Go to CDN’s CopyGiven three integers N, M and P, the task is to find the total number of valid arrays that can be created of size P having each element in range [1, N], such that the duplicates appear at least M distance apart.

Example:

Input: N = 2, M = 0, P = 3
Output: 6
Explanation: All valid arrays are: {1, 2, 1}, {1, 1, 2}, {2, 1, 1}, {2, 2, 1}, {2, 1, 2}, {1, 2, 2}.
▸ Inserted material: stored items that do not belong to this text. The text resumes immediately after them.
(* ===== verification/BalancesCorrect.v ===== *)
(** * pallet_balances: the theorems

    Conservation of the issuance over all operations, the exact effect of a
    transfer, the round trip of a reserve, locks, the genesis, and the error
    paths that lose or create issuance. *)

From S2P Require Import Prelude System SystemFacts Balances BalancesFacts BalancesOps BalancesTransfer.

Set Default Proof Using "Type".

(* ===================================================================== *)
(** ** Locks *)
Section LockFacts.
Context {P : Profile} (ED : Z).
Context (ED_pos : 0 < ED).
Local Abbreviation BalInv := (BalInv ED).
Implicit Types (s t u : BalancesState) (who b : AccountId) (a : AccountData) (value : Z).

(** The amount the locks that apply to [r] keep in the account. *)
Definition applies (r : Reasons) (l : BalanceLock) : bool :=
  bool_decide (lock_reasons l = All) || bool_decide (lock_reasons l = r).
Definition lock_floor (r : Reasons) (ls : list BalanceLock) : Z :=
  foldr (fun l m => if applies r l then Z.max (lock_amount l) m else m) 0 ls.

Lemma lock_floor_nonneg r ls : 0 <= lock_floor r ls.
Proof. induction ls; simpl; [lia|]. case_match; lia. Qed.

Lemma lock_floor_ge r ls l : l ∈ ls -> applies r l = true -> lock_amount l <= lock_floor r ls.
Proof.
  induction ls as [|l' ls IH]; [by intros ?%not_elem_of_nil|].
  intros [->|Hl]%elem_of_cons Ha; simpl; [rewrite Ha; lia|].
  specialize (IH Hl Ha). case_match; lia.
Qed.

Lemma foldl_apply_lock ls (b : AccountData) :
  0 <= misc_frozen b -> 0 <= fee_frozen b ->
  foldl (fun (b : AccountData) l => apply_lock l b) b ls =
  set_frozen (Z.max (misc_frozen b) (lock_floor Misc ls)) (Z.max (fee_frozen b) (lock_floor Fee ls)) b.
Proof.
  revert b. induction ls as [|l ls IH]; intros b Hm Hf; simpl.
  - rewrite !Z.max_l by done. by destruct b.
  - rewrite IH; unfold apply_lock, applies; simpl; repeat case_match; simpl; try lia;
      unfold set_frozen; simpl; f_equal; lia.
Qed.

(** The frozen amounts after [update_locks] are the largest of the locks. *)
Lemma apply_locks_eq ls a :
  apply_locks ls a = set_frozen (lock_floor Misc ls) (lock_floor Fee ls) a.
Proof.
  unfold apply_locks. rewrite foldl_apply_lock by done. unfold set_frozen. simpl.
  pose proof (lock_floor_nonneg Misc ls). pose proof (lock_floor_nonneg Fee ls).
  f_equal; lia.
Qed.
Input: N = 2, M = 1, P = 4
Output: 2
Explanation: All valid arrays are: {1, 2, 1, 2}, {2, 1, 2, 1}

 

Approach: The problem can be solved with the help of Dynamic Programming,  

  • There are two choices possible at each index are : either we append already used element at least M distance apart, or we append a new element and decrement the count of unused characters.
  • To handle this, use recursive dynamic programming.
  • To speed up the recursive calls, use memoization so that already calculated states are not calculated again.
  • Let’s define:  dp[i][j][k] as the number of arrays till i-th position in which j unique elements are present and k be number of elements which are not used.
  • At each step there are two options:
    1. Choose previously occurred elements, j and k wouldn’t change as number of used and unused elements doesn’t change : dp[i+1][j][k]
    2. Choose element that has never been used, for this case, the number of used character will increment by 1 and the number of unused characters will decrement by 1 : dp[i+1][j+1][k-1]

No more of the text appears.